(Exercise goal) There is material below. Print exactly the lines starting at the line with "(ProxyInitImageAnnotation, λ o, on_ProxyInit" and ending at the line with "(ProxyIgnoreOutboundPortsAnnotation, λ o, on_ProxyInit", ends included, and no others.

(Supplied data)
□ □ □ □ □ □ □

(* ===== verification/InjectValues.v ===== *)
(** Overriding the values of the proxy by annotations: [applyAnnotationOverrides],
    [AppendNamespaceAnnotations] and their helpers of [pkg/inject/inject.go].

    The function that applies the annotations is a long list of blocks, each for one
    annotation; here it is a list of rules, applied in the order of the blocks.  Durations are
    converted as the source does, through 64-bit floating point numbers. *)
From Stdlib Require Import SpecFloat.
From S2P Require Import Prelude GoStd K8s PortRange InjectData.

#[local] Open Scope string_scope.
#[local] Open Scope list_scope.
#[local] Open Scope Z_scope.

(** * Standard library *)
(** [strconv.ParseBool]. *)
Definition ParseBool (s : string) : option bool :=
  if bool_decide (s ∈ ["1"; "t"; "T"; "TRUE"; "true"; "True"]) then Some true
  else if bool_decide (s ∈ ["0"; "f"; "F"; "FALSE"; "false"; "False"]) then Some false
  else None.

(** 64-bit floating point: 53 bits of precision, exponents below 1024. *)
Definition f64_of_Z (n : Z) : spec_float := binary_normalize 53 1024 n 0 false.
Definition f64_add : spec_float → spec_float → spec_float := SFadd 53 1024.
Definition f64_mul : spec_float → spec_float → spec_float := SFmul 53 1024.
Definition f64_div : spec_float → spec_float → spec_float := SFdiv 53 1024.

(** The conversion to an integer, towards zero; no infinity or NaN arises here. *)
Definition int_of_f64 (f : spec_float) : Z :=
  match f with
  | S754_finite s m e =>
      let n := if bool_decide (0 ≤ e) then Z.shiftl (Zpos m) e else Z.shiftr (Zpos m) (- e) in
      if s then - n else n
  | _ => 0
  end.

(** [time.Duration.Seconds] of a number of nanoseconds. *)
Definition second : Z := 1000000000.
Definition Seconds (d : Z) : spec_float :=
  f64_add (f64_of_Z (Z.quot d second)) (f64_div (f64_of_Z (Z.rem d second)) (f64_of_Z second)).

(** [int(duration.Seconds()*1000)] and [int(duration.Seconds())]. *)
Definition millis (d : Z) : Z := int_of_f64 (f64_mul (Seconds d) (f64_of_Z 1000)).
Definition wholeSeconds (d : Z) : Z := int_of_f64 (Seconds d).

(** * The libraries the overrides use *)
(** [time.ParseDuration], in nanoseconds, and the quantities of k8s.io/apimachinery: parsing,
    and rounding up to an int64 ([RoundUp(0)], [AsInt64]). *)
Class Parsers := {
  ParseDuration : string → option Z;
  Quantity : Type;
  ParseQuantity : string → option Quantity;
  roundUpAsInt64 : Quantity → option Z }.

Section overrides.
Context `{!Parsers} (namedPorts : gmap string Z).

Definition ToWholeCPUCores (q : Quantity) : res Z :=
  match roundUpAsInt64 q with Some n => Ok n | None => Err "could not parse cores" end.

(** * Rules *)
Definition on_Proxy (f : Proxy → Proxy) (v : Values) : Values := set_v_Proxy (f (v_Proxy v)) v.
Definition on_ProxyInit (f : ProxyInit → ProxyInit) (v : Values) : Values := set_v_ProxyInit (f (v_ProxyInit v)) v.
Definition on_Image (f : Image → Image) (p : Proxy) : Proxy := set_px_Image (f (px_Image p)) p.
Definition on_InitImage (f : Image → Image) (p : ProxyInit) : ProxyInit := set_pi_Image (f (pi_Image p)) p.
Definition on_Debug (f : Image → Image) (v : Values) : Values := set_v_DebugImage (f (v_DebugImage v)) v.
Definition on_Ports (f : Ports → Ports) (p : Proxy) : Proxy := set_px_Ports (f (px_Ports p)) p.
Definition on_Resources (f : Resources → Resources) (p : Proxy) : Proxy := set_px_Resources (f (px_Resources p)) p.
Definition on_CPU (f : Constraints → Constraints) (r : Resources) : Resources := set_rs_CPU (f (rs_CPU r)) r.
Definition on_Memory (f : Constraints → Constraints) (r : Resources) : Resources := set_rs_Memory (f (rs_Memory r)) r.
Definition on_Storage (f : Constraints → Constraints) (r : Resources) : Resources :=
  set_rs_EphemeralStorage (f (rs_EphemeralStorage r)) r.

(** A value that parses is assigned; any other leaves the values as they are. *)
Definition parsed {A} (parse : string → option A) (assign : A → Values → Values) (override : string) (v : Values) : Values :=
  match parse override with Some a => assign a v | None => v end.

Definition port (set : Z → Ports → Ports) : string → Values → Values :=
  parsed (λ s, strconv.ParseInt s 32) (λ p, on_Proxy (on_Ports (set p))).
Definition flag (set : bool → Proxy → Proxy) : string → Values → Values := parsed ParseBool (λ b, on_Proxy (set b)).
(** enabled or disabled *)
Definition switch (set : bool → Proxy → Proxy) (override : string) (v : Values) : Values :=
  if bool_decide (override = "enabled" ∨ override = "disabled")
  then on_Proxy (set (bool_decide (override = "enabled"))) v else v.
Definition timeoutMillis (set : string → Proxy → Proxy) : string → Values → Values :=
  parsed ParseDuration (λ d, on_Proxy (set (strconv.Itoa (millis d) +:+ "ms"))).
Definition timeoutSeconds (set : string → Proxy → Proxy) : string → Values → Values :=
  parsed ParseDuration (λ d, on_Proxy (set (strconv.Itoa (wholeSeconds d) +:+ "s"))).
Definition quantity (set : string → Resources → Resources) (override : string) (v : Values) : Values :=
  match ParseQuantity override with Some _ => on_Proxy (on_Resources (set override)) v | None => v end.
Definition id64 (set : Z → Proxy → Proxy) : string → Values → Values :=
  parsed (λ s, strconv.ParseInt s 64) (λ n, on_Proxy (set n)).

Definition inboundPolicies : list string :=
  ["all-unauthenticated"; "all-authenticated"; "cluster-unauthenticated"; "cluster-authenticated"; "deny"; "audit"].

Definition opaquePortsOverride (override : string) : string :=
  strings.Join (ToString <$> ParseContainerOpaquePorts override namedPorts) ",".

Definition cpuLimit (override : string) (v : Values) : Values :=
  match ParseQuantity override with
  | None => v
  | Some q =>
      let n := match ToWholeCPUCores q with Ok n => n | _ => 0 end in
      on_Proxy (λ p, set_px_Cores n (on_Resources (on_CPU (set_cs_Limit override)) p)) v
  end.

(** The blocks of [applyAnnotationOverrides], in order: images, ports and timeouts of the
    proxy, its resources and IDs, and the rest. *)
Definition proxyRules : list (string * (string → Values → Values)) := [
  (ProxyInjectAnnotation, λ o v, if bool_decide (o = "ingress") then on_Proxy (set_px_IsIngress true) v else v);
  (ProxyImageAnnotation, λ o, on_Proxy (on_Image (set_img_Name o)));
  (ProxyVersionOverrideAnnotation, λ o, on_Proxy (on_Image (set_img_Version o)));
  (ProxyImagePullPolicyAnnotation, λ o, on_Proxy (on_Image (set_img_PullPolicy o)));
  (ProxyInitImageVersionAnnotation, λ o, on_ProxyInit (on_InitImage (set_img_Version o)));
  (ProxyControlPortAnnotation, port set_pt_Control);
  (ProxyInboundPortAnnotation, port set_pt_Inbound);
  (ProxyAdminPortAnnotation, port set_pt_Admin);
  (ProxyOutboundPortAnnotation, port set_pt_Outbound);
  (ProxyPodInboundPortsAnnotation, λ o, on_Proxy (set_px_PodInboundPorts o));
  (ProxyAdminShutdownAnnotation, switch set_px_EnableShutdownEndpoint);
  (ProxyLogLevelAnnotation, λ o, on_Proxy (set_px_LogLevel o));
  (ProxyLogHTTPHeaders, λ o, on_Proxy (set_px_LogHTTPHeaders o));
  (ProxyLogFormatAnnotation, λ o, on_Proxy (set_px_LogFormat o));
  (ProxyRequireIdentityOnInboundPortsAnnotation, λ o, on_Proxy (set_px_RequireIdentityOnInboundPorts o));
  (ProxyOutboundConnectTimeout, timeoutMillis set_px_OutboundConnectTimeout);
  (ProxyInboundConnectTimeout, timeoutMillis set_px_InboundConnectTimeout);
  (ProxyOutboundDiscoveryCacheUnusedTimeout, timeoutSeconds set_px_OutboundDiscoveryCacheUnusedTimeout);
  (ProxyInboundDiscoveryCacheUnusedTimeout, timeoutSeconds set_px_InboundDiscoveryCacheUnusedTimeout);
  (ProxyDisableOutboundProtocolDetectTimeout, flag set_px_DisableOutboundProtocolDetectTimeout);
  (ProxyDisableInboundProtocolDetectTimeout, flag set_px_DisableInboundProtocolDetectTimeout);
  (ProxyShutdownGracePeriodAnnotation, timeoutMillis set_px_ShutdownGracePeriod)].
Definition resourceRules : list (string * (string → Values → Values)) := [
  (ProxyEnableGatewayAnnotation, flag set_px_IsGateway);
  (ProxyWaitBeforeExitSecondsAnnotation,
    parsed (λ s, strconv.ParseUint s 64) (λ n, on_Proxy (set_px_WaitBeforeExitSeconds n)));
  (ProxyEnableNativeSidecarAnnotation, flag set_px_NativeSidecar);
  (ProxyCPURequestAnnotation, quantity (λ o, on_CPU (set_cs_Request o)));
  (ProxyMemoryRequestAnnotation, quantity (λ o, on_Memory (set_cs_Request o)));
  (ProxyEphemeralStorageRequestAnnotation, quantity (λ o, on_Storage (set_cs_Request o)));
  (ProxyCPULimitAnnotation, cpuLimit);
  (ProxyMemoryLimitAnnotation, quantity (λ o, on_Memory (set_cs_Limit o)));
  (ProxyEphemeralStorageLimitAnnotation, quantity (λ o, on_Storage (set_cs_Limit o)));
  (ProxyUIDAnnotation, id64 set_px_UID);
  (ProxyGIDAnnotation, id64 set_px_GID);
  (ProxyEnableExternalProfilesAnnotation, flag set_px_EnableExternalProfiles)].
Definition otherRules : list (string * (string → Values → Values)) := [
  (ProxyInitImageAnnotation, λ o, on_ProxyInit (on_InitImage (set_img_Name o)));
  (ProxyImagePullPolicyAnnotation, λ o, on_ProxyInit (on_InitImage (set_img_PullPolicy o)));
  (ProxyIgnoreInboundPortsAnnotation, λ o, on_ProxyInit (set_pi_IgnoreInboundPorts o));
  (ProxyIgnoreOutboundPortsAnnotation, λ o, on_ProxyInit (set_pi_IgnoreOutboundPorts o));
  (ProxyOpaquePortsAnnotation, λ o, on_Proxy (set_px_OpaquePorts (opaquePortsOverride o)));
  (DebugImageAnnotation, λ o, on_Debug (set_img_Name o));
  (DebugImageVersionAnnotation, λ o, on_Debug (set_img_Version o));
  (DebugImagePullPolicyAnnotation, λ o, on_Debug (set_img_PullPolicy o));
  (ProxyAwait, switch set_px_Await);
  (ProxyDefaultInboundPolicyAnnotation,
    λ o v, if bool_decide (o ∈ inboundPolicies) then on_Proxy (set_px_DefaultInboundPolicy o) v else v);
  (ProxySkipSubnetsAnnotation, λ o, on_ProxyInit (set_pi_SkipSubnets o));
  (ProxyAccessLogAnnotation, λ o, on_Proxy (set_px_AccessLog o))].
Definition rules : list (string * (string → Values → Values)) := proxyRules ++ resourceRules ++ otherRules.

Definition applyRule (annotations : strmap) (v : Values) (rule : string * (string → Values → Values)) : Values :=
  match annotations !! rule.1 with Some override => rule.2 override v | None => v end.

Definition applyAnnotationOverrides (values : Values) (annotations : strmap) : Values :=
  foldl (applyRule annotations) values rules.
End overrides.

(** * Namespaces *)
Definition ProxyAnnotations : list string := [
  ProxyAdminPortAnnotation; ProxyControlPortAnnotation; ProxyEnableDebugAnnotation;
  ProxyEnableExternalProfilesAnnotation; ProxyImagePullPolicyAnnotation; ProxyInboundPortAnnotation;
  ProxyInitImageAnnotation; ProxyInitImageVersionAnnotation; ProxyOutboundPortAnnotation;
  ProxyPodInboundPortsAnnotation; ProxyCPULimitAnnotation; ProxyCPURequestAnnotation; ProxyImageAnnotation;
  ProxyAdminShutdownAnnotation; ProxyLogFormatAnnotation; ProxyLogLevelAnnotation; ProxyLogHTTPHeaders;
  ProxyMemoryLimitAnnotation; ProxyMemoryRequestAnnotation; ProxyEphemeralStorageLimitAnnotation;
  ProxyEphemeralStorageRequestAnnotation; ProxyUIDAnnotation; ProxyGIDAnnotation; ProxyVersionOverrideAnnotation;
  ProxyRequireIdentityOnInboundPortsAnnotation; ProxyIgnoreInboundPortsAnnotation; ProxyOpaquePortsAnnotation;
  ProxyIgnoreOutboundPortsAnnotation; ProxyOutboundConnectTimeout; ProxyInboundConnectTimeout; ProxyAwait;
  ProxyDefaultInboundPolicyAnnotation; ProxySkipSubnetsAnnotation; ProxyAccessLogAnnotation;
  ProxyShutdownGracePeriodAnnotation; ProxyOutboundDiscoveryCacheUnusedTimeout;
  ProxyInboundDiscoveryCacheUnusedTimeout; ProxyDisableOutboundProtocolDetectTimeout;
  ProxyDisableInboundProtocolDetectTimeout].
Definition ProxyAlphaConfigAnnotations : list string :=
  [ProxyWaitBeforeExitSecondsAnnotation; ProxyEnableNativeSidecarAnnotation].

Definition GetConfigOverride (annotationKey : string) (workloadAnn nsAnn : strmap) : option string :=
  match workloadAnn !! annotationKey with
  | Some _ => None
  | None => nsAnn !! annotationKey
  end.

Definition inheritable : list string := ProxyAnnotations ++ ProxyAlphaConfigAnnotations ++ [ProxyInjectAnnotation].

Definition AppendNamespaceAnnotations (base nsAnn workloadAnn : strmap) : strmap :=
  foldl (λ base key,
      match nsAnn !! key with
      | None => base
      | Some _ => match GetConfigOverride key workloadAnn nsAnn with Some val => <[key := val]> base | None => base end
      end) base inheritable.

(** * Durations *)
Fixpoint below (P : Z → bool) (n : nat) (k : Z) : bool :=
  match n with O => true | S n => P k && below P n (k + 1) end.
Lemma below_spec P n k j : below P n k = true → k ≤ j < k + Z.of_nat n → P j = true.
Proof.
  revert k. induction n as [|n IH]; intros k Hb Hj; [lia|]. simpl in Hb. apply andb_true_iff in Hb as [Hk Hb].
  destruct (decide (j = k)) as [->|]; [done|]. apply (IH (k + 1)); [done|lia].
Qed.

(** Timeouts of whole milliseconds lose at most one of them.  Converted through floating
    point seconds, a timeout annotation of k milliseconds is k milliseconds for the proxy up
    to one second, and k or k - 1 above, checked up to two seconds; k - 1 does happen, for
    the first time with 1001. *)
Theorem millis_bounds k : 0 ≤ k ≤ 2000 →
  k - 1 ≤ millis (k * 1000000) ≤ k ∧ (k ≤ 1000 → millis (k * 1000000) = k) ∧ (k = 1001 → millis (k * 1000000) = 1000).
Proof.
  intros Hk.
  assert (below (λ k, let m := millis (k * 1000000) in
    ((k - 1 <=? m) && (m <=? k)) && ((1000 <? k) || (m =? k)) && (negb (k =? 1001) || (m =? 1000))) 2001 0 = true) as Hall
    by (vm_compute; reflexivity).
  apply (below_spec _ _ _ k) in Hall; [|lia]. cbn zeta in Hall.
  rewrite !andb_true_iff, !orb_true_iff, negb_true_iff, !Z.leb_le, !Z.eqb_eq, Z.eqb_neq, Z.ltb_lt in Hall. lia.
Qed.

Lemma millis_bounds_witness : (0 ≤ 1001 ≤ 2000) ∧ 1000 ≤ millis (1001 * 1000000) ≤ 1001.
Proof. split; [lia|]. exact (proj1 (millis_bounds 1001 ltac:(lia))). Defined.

□ □ □ □ □ □ □

(Response to the exercise)
  (ProxyInitImageAnnotation, λ o, on_ProxyInit (on_InitImage (set_img_Name o)));
  (ProxyImagePullPolicyAnnotation, λ o, on_ProxyInit (on_InitImage (set_img_PullPolicy o)));
  (ProxyIgnoreInboundPortsAnnotation, λ o, on_ProxyInit (set_pi_IgnoreInboundPorts o));
  (ProxyIgnoreOutboundPortsAnnotation, λ o, on_ProxyInit (set_pi_IgnoreOutboundPorts o));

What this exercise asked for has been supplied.